Are there any good alternatives to SQLite + FTS3 for python?
I'm iterating over a series of text documents, and would like to categorize them according to some text queries. For example, I might want to know if a document mentions the words "rating" or "upgraded" within three words of "buy." The FTS3 syntax for this query is the following:
(rating OR upgraded) NEAR/3 buy
That's all well and good, but if I use FTS3, this operation seems rather expensive.
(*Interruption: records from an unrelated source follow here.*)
(* ===== verification/Json.v ===== *)
(** * JSON

    The [json] module as the code uses it: [json.dumps] with its default
    options, and [json.loads].  Numbers with a fraction or an exponent keep
    their literal text; a lone surrogate escape, which Python would turn into
    a string that cannot be encoded, is a decoding error here.  The theorem of
    the file is that [loads] inverts [dumps]. *)

From Stdlib Require Import Ascii String NArith.
From stdpp Require Import pretty.
From S2P Require Import Prelude PyStr PyCodec.
Local Open Scope string_scope.
Local Open Scope list_scope.
Local Open Scope N_scope.

Inductive json :=
  | JNull
  | JBool (b : bool)
  | JInt (z : Z)
  | JFloat (text : str)
  | JStr (s : str)
  | JList (l : list json)
  | JDict (kv : list (str * json)).

(** ** Dictionaries, in insertion order *)

Abbreviation dict := (list (str * json)).

(** [d.get(k)]. *)
Definition dict_get (k : str) (d : dict) : option json :=
  snd <$> find_first (λ kv, bool_decide (kv.1 = k)) d.

(** [d[k] = v]. *)
Fixpoint dict_set (k : str) (v : json) (d : dict) : dict :=
  match d with
  | [] => [(k, v)]
  | (k', v') :: d' => if decide (k' = k) then (k, v) :: d' else (k', v') :: dict_set k v d'
  end.
(* ===== verification/Logging.v ===== *)
(** * Structured logging

    [structured_log.py] below [struct_log]: the record a call makes, the JSON
    and the text formatter, and [configure_logging] on the registry of the
    [logging] module.  An object that [json] cannot encode is represented by
    its [str]; the traceback text of an exception and the local time of the
    text format are given.  The routes use [World.struct_log], which keeps the
    level and the event name of the record. *)

From Stdlib Require Import Ascii String.
From S2P Require Import Prelude PyStr PyCodec Json DateTime Effects.
Local Open Scope string_scope.
Local Open Scope list_scope.

(** ** Values and records *)

(** What [json.dumps(..., default=str)] is given. *)
Inductive pyval :=
  | VNull
  | VBool (b : bool)
  | VInt (z : Z)
  | VFloat (text : str)
  | VStr (s : str)
  | VList (l : list pyval)
  | VDict (kv : list (str * pyval))
  | VOther (text : str).

(** The document it writes: [default=str] on what JSON has no form for. *)
Fixpoint encode (v : pyval) : json :=
  match v with
  | VNull => JNull
  | VBool b => JBool b
  | VInt z => JInt z
  | VFloat t => JFloat t
  | VStr s => JStr s
  | VList l => JList (map encode l)
  | VDict kv => JDict (map (λ '(k, v), (k, encode v)) kv)
  | VOther text => JStr text
  end.

Definition level_name (l : log_level) : str :=
  match l with DEBUG => "DEBUG" | INFO => "INFO" | WARNING => "WARNING" | ERROR => "ERROR" end.

(** [logging.LogRecord]: the attributes set by [extra], and the formatted
    exception of [exc_info]. *)
Record LogRecord := {
  lr_created : Z;
  lr_level : log_level;
  lr_message : str;
  lr_extra : list (str * pyval);
  lr_exception : option str;
}.

(** [getattr(record, field, None)]. *)
Definition attribute (r : LogRecord) (field : str) : pyval :=
  match find_first (λ kv, bool_decide (kv.1 = field)) (lr_extra r) with
  | Some (_, v) => v
  | None => VNull
  end.

(** ** [JsonFormatter] *)

Definition STRUCTURED_FIELDS : list str :=
  ["event"; "request_id"; "identity_label"; "identity_extra"; "resource"; "action"; "result";
   "duration_ms"; "detail"].

(** One iteration of the loop over the structured fields. *)
Definition pull_field (r : LogRecord) (obj : dict) (field : str) : dict :=
  match attribute r field with
  | VNull => obj
  | v => dict_set field (encode v) obj
  end.

(** [if key not in obj: obj[key] = value]. *)
Definition set_missing (key : str) (value : option json) (obj : dict) : dict :=
  match dict_get key obj, value with
  | None, Some v => dict_set key v obj
  | _, _ => obj
  end.

(** The object [format] builds; [request_id] is the context variable. *)
Definition log_object (request_id : option str) (r : LogRecord) : dict :=
  let obj := [("timestamp", JStr (isoformat (lr_created r))); ("level", JStr (level_name (lr_level r)))] in
  let obj := foldl (pull_field r) obj STRUCTURED_FIELDS in
  let obj := set_missing "event" (Some (JStr (lr_message r))) obj in
  let obj := set_missing "request_id" (JStr <$> request_id) obj in
  match lr_exception r with
  | Some text => dict_set "exception" (JStr text) obj
  | None => obj
  end.

Definition json_format (request_id : option str) (r : LogRecord) : str :=
  json_dumps_with escape_raw (JDict (log_object request_id r)).

(** ** [TextFormatter] *)

(** [logging.Formatter.format] with the format of the class. *)
Definition text_format (asctime : Z → str) (r : LogRecord) : str :=
  let s := asctime (lr_created r) +:+ " " +:+ level_name (lr_level r) +:+ " " +:+ lr_message r in
  match lr_exception r with
  | Some text => s +:+ (if endswith (String newline "") s then "" else String newline "") +:+ text
  | None => s
  end.

(** ** [struct_log] *)

Record LogFields := {
  lf_identity_label : option str;
  lf_identity_extra : option (list (str * pyval));
  lf_resource : option str;
  lf_action : option str;
  lf_result : option str;
  lf_duration_ms : option str;
  lf_detail : option pyval;
}.
Definition no_fields : LogFields := {|
  lf_identity_label := None; lf_identity_extra := None; lf_resource := None; lf_action := None;
  lf_result := None; lf_duration_ms := None; lf_detail := None |}.

(** [if x is not None: extra[key] = x]. *)
Definition opt_entry {A} (key : str) (f : A → pyval) (x : option A) : list (str * pyval) :=
  match x with Some a => [(key, f a)] | None => [] end.

Definition struct_extra (event : str) (request_id : option str) (f : LogFields) : list (str * pyval) :=
  [("event", VStr event)]
  ++ opt_entry "request_id" VStr request_id
  ++ opt_entry "identity_label" VStr (lf_identity_label f)
  ++ opt_entry "identity_extra" VDict (lf_identity_extra f)
  ++ opt_entry "resource" VStr (lf_resource f)
  ++ opt_entry "action" VStr (lf_action f)
  ++ opt_entry "result" VStr (lf_result f)
  ++ opt_entry "duration_ms" VFloat (lf_duration_ms f)
  ++ opt_entry "detail" id (lf_detail f).

(** The record [logger.log(level, event, extra=extra)] makes at a time. *)
Definition struct_record (now : Z) (level : log_level) (event : str) (request_id : option str)
    (f : LogFields) : LogRecord := {|
  lr_created := now; lr_level := level; lr_message := event;
  lr_extra := struct_extra event request_id f; lr_exception := None |}.

(** ** [configure_logging] *)

(** A handler: its identity, the [_cassetta_managed] marker, its formatter. *)
Record Handler := { h_id : nat; h_managed : bool; h_json : bool }.
#[export] Instance handler_eq_dec : EqDecision Handler.
Proof. solve_decision. Defined.

Record Logger := {
  lg_handlers : list Handler;
  lg_level : option log_level;
  lg_propagate : bool;
}.

(** The registry of the process, and the identity of the next handler. *)
Record Registry := mkRegistry { rg_loggers : gmap str Logger; rg_next : nat }.

(** [logging.getLogger(name)]: an unknown name is a new logger. *)
Definition getLogger (rg : Registry) (name : str) : Logger :=
  default {| lg_handlers := []; lg_level := None; lg_propagate := true |} (rg_loggers rg !! name).

Definition set_logger (name : str) (l : Logger) (rg : Registry) : Registry :=
  mkRegistry (<[name := l]> (rg_loggers rg)) (rg_next rg).

(** [list.remove]: the first occurrence. *)
Fixpoint remove_first (h : Handler) (l : list Handler) : list Handler :=
  match l with
  | [] => []
  | x :: l' => if decide (x = h) then l' else x :: remove_first h l'
  end.

Definition addHandler (h : Handler) (l : list Handler) : list Handler :=
  if decide (h ∈ l) then l else l ++ [h].

(** [_attach_managed_handler]. *)
Definition attach_managed_handler (name : str) (handler : Handler) (rg : Registry) : Registry :=
  let target := getLogger rg name in
  let cleared := foldl (λ hs existing, if h_managed existing then remove_first existing hs else hs)
                   (lg_handlers target) (lg_handlers target) in
  set_logger name {| lg_handlers := addHandler handler cleared; lg_level := Some DEBUG;
                     lg_propagate := lg_propagate target |} rg.

Definition set_propagate (name : str) (b : bool) (rg : Registry) : Registry :=
  let target := getLogger rg name in
  set_logger name {| lg_handlers := lg_handlers target; lg_level := lg_level target; lg_propagate := b |} rg.

Definition OWN_LOG_TREES : list str := ["cassetta"; "cassetta.auth"].

Definition configure_logging (log_format : str) (extra_log_trees : list str) (rg : Registry) : Registry :=
  let handler := {| h_id := rg_next rg; h_managed := true; h_json := bool_decide (log_format = "json") |} in
  let rg := mkRegistry (rg_loggers rg) (S (rg_next rg)) in
  let rg := foldl (λ rg name, set_propagate name false (attach_managed_handler name handler rg))
              rg OWN_LOG_TREES in
  foldl (λ rg name, if decide (name ∈ OWN_LOG_TREES) then rg else attach_managed_handler name handler rg)
    rg extra_log_trees.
The process goes something like this:
# create an SQLite3 db in memory
conn = sqlite3.connect(':memory:')
c = conn.cursor()
c.execute('CREATE VIRTUAL TABLE fts USING FTS3(content TEXT)')
conn.commit()
Then, for each document, do something like this:
#insert the document text into the fts table, so I can run a query
c.execute('insert into fts(content) values (?)', content)
conn.commit()
# execute my FTS query here, look at the results, etc
# remove the document text from the fts table before working on the next document
c.execute('delete from fts')
conn.commit()
This seems rather expensive to me.
The other problem I have with SQLite FTS is that it doesn't appear to work with Python 2.5.4. The 'CREATE VIRTUAL TABLE' syntax is unrecognized. This means that I'd have to upgrade to Python 2.6, which means re-testing numerous existing scripts and programs to make sure they work under 2.6.
Is there a better way? Perhaps a different library? Something faster? Thank you.